Todas as capitais do IVAR registram aceleração no acumulado em 12 meses. O Índice de Variação de Aluguéis Residenciais (IVAR) de julho de 2026 registrou alta de 0,66%. Com este resultado, a variação acumulada em 12 meses passou de 4,46% em junho para 5,08% em julho. Os dados foram divulgados nesta quinta-feira, 06, pelo Instituto Brasileiro de Economia da Fundação Getulio Vargas (FGVIbre).
“A dinâmica continua sendo explicada principalmente pelos fatores de oferta e demanda. Pelo lado da demanda, os juros ainda elevados mantêm o crédito imobiliário em patamar restritivo. Ao mesmo tempo, os reajustes dos contratos passam a refletir cada vez mais as condições locais de mercado. A desaceleração da inflação e a moderação observada nos principais indexadores desde 2024 contribuem para reduzir a intensidade dos reajustes, ainda que a demanda por locação permaneça sustentada em diversas capitais.
Pelo lado da oferta, observa-se expansão relevante dos estoques habitacionais associados ao Minha Casa, Minha Vida, cuja oferta final cresceu 20,6% em 12 meses. Porém, como grande parte dessas unidades se destina à ocupação pelos próprios compradores, o impacto sobre a oferta de imóveis direcionados para locação tende a ser gradual.
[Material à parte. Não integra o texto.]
(* ===== verification/FsDir.v ===== *)
(** Directories and path names ([iget], [dirlookup], [dirlink], [skipelem] of
    [fs.c]): a directory is a list of entries.  Then path names as lists
    of elements, and the lock of an inode whose contents are in memory. *)

From S2P Require Import Prelude CString Layout Sleeplock BlockLayer Fs FsBlock FsFile FsRW.

(** ** The inode cache *)

(** At most one slot in use per inode, and no negative count. *)
Record icache_ok (ic : list inode) : Prop := {
  ic_refs : forall p i, ic !! p = Some i -> 0 <= i_ref i;
  ic_uniq : forall p q i j, ic !! p = Some i -> ic !! q = Some j -> 0 < i_ref i -> 0 < i_ref j ->
     i_dev i = i_dev j -> i_inum i = i_inum j -> p = q
}.

Definition caches (dev inum : Z) (i : inode) : bool := (i_ref i >? 0) && (i_dev i =? dev) && (i_inum i =? inum).

Lemma caches_true dev inum i : caches dev inum i = true <-> 0 < i_ref i /\ i_dev i = dev /\ i_inum i = inum.
Proof.
  unfold caches. rewrite !andb_true_iff, !Z.eqb_eq, Z.gtb_lt. tauto.
Qed.

(** The table after [iget]: the slot found, or a free slot set up, or none. *)
Definition iget_slot (dev inum : Z) (ic : list inode) : option (nat * inode) :=
  match find_idx (caches dev inum) ic with
  | Some p => let i := ic !!! p in Some (p, i <| i_ref := i_ref i + 1 |>)
  | None =>
      match find_idx (fun i => i_ref i =? 0) ic with
      | Some p => Some (p, (ic !!! p) <| i_dev := dev |> <| i_inum := inum |> <| i_ref := 1 |> <| i_valid := false |>)
      | None => None
      end
  end.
Soma-se a isso a destinação de parte do estoque residencial para modalidades de locação temporária em mercados específicos, reduzindo a disponibilidade de imóveis para aluguel tradicional em determinadas áreas urbanas. Dessa forma, os fundamentos atuais reduzem a probabilidade de queda dos aluguéis no horizonte próximo, mas também sugerem menor espaço para acelerações expressivas do IVAR.”, afirma Matheus Dias, economista do FGV IBRE.
Em julho de 2026, o IVAR registrou alta mensal dos aluguéis em todas as capitais pesquisadas. Em Porto Alegre, os preços subiram 1,14%, a maior variação entre as capitais. Em Belo Horizonte, os aluguéis subiram, em média, 0,62%. No Rio de Janeiro, o aumento foi de 0,49%. Por fim, em São Paulo, os preços de locações residenciais passaram de uma queda de 0,19% no mês anterior para um aumento de 0,45%, refletindo uma moderada recuperação.
Expressiva aceleração em Porto Alegre no acumulado de 12 meses
A leitura interanual do aluguel residencial ganhou fôlego em todas as capitais analisadas. Porto Alegre liderou a aceleração, com a taxa em 12 meses saltando de 3,06% em junho para 4,12% em julho de 2026. Em Belo Horizonte, o movimento também foi relevante: a taxa de variação passou de 7,07% para 7,77% no mesmo período. No Rio de Janeiro passou de 5,87% para 6,40% em julho. Por fim, São Paulo registrou diferença de 0,38 p.p na taxa de variação acumulada em 12 meses em julho em comparação a junho.